Diese Befürchtung wurde zur Grundlage der staatsbürgerlichen Ideologie der Nation und war in ihrer Verfassungsstruktur verankert. Die Geschichte des öffentlichen Lebens in den Vereinigten Staaten zeigt jedoch die Entstehung eines enorm mächtigen Nationalstaates im neunzehnten Jahrhundert. Um 1920 waren die Vereinigten Staaten das wohl mächtigste Land der Welt.
In The Paradox of Power zeichnet Ballard C. Campbell diese Entwicklung nach und bietet eine Erklärung dafür, wie es dazu kam.
Campbell vertritt die Auffassung, dass der amerikanische Staat seine Wurzeln in der kolonialen Erfahrung des Landes hat, und analysiert die Beweise dafür, indem er die Regierungsführung auf allen Ebenen des amerikanischen Gemeinwesens - auf lokaler, bundesstaatlicher und nationaler Ebene - zwischen 1754 und 1920 untersucht. Campbell stellt fünf entscheidende kausale Bezüge her: Krieg, Geografie, wirtschaftliche Entwicklung, Kultur und Identität (einschließlich Staatsbürgerschaft und Nationalismus) sowie politische Kapazitäten.
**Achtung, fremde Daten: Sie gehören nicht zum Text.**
(** * ETF holdings tracker: a shallow embedding of [main.py]

    The development follows the program top to bottom: the Python library
    operations the program calls (string methods, the [csv] reader,
    [float], [int], IEEE-754 binary64 arithmetic), then [parse_csv],
    [load_state] / [save_state], [send_discord_alert] and [main]; then the
    notions the properties are stated with and the sample inputs; and
    finally the properties of the parser and of the change detector.

    Conventions of the model.
    - Text is Latin-1: a Python [str] is a [string] of 8-bit characters,
      the code points U+0000 to U+00FF, which is how [requests] decodes a
      [text/csv] answer that declares no charset. [str.strip],
      [str.splitlines], [str.upper] and [float] are modelled as Python
      defines them on these code points.
    - A line is what [str.splitlines] returns, so it holds no line break;
      the [csv] reader is modelled for such lines (dialect [excel],
      non-strict). The reader refuses a line with a field of more than
      131072 characters: [csv_reader] is the reader with this limit, and
      [csv_row] the fields that it returns for a line within the limit,
      which is what the parser is modelled on.
    - A Python [float] is a binary64 number, represented by [spec_float]
      with precision 53 and maximal exponent 1024; every operation rounds
      to nearest, ties to even, as the hardware does.
    - A raised exception is a value [Raise e] of the type [result].
    - The state file is a JSON document whose cells are null, strings,
      integers or floats: what [main] itself writes into a record. *)

From Stdlib Require Import ZArith List String Ascii Bool Lia QArith Qabs Qround.
From Stdlib Require Import SpecFloat.
From stdpp Require Import base option list strings gmap.

Local Open Scope string_scope.
Local Open Scope list_scope.
Local Open Scope Z_scope.

(** ** Exceptions and results *)

Inductive exn :=
| ValueError (msg : string)
| IndexError
| OverflowError
| TypeError
| ZeroDivisionError
| RequestException
| CsvError.

Inductive result (A : Type) :=
| Ok (a : A)
| Raise (e : exn).
Arguments Ok {A} a.
Arguments Raise {A} e.

#[global] Instance result_ret : MRet result := fun _ a => Ok a.
#[global] Instance result_bind : MBind result := fun _ _ k r =>
  match r with
  | Ok a => k a
  | Raise e => Raise e
  end.

(** The diagnostic the parser raises when no header row is found, and the
    ones [float] and [int] raise on an unparsable quantity. *)
Definition HeaderNotFound : exn := ValueError "Could not find header row in CSV".
Definition float_syntax_error : exn := ValueError "could not convert string to float".
Definition nan_to_int_error : exn := ValueError "cannot convert float NaN to integer".

Definition MalformedQuantity (e : exn) : Prop :=
  e = float_syntax_error \/ e = nan_to_int_error \/ e = OverflowError.

(** ** Python strings *)

Definition code (c : ascii) : nat := nat_of_ascii c.

(** [str.isspace] on one character: tab to carriage return, the four
    separators 28..31, the space, next line (U+0085) and the no-break space
    (U+00A0). *)
Definition is_space (c : ascii) : bool :=
  ((9 <=? code c) && (code c <=? 13) || (28 <=? code c) && (code c <=? 32)
   || (code c =? 133) || (code c =? 160))%nat.

(** C's [isspace], which [float] uses to trim its argument. *)
Definition is_cspace (c : ascii) : bool :=
  ((9 <=? code c) && (code c <=? 13) || (code c =? 32))%nat.

(** The blanks that [float] trims: before it trims with [isspace], it
    replaces the blanks outside ASCII (U+0085 and U+00A0) by spaces. *)
Definition is_float_blank (c : ascii) : bool :=
  (is_cspace c || (code c =? 133) || (code c =? 160))%nat.

Definition is_digit (c : ascii) : bool := ((48 <=? code c) && (code c <=? 57))%nat.

(** The upper case of one character. The letters a to z and the Latin-1
    letters U+00E0 to U+00FE (but the division sign U+00F7) move down by
    32; the sharp s (U+00DF) becomes SS. The capitals of the micro sign
    (U+00B5) and of y with diaeresis (U+00FF) lie outside Latin-1, at U+039C
    and U+0178: the two characters are kept, and since no upper-cased text
    holds them otherwise, they stand there for these capitals. *)
Definition upper_char (c : ascii) : list ascii :=
  if ((97 <=? code c) && (code c <=? 122))%nat then [ascii_of_nat (code c - 32)]
  else if ((224 <=? code c) && (code c <=? 254) && negb (code c =? 247))%nat
       then [ascii_of_nat (code c - 32)]
  else if (code c =? 223)%nat then ["S"%char; "S"%char]
  else [c].

Fixpoint drop_while {A} (p : A -> bool) (l : list A) : list A :=
  match l with
  | [] => []
  | x :: l' => if p x then drop_while p l' else l
  end.

Definition trim {A} (p : A -> bool) (l : list A) : list A :=
  rev (drop_while p (rev (drop_while p l))).

Definition chars (s : string) : list ascii := list_ascii_of_string s.
Definition str (l : list ascii) : string := string_of_list_ascii l.

(** [s.strip()] *)
Definition strip (s : string) : string := str (trim is_space (chars s)).

(** [s.upper()] *)
Definition upper (s : string) : string := str (concat (map upper_char (chars s))).

(** [s.replace(c, '')] for a one-character [c] *)
Definition remove_char (c : ascii) (s : string) : string :=
  str (List.filter (fun x => negb (Ascii.eqb x c)) (chars s)).

(** [text.splitlines()]: a line ends at line feed, carriage return (with
    a following line feed), vertical tab, form feed, one of the separators
    28..30 or next line (U+0085); no empty line is added after the last
    break. *)
Definition is_linebreak (c : ascii) : bool :=
  ((10 <=? code c) && (code c <=? 13) || (28 <=? code c) && (code c <=? 30)
   || (code c =? 133))%nat.

Fixpoint split_lines (cur : list ascii) (l : list ascii) : list string :=
  match l with
  | [] => match cur with [] => [] | _ => [str (rev cur)] end
  | c :: l' =>
      if is_linebreak c then
        str (rev cur) ::
          match l' with
          | c' :: l'' =>
              if ((code c =? 13) && (code c' =? 10))%nat
              then split_lines [] l''
              else split_lines [] l'
          | [] => []
          end
      else split_lines (c :: cur) l'
  end.

Definition splitlines (text : string) : list string := split_lines [] (chars text).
Der letzte Faktor umfasst Recht und Konstitutionalismus, Verwaltung und politische Parteien. The Paradox of Power leistet einen wichtigen Beitrag zu unserem Verständnis des amerikanischen Staatsaufbaus, indem es die grundlegende Rolle der lokalen und bundesstaatlichen Regierungsführung hervorhebt, um städtische, bundesstaatliche und nationale Regierungen erfolgreich zu integrieren und ein zusammengesetztes und umfassendes Bild der Entwicklung der Regierungsführung in Amerika zu zeichnen.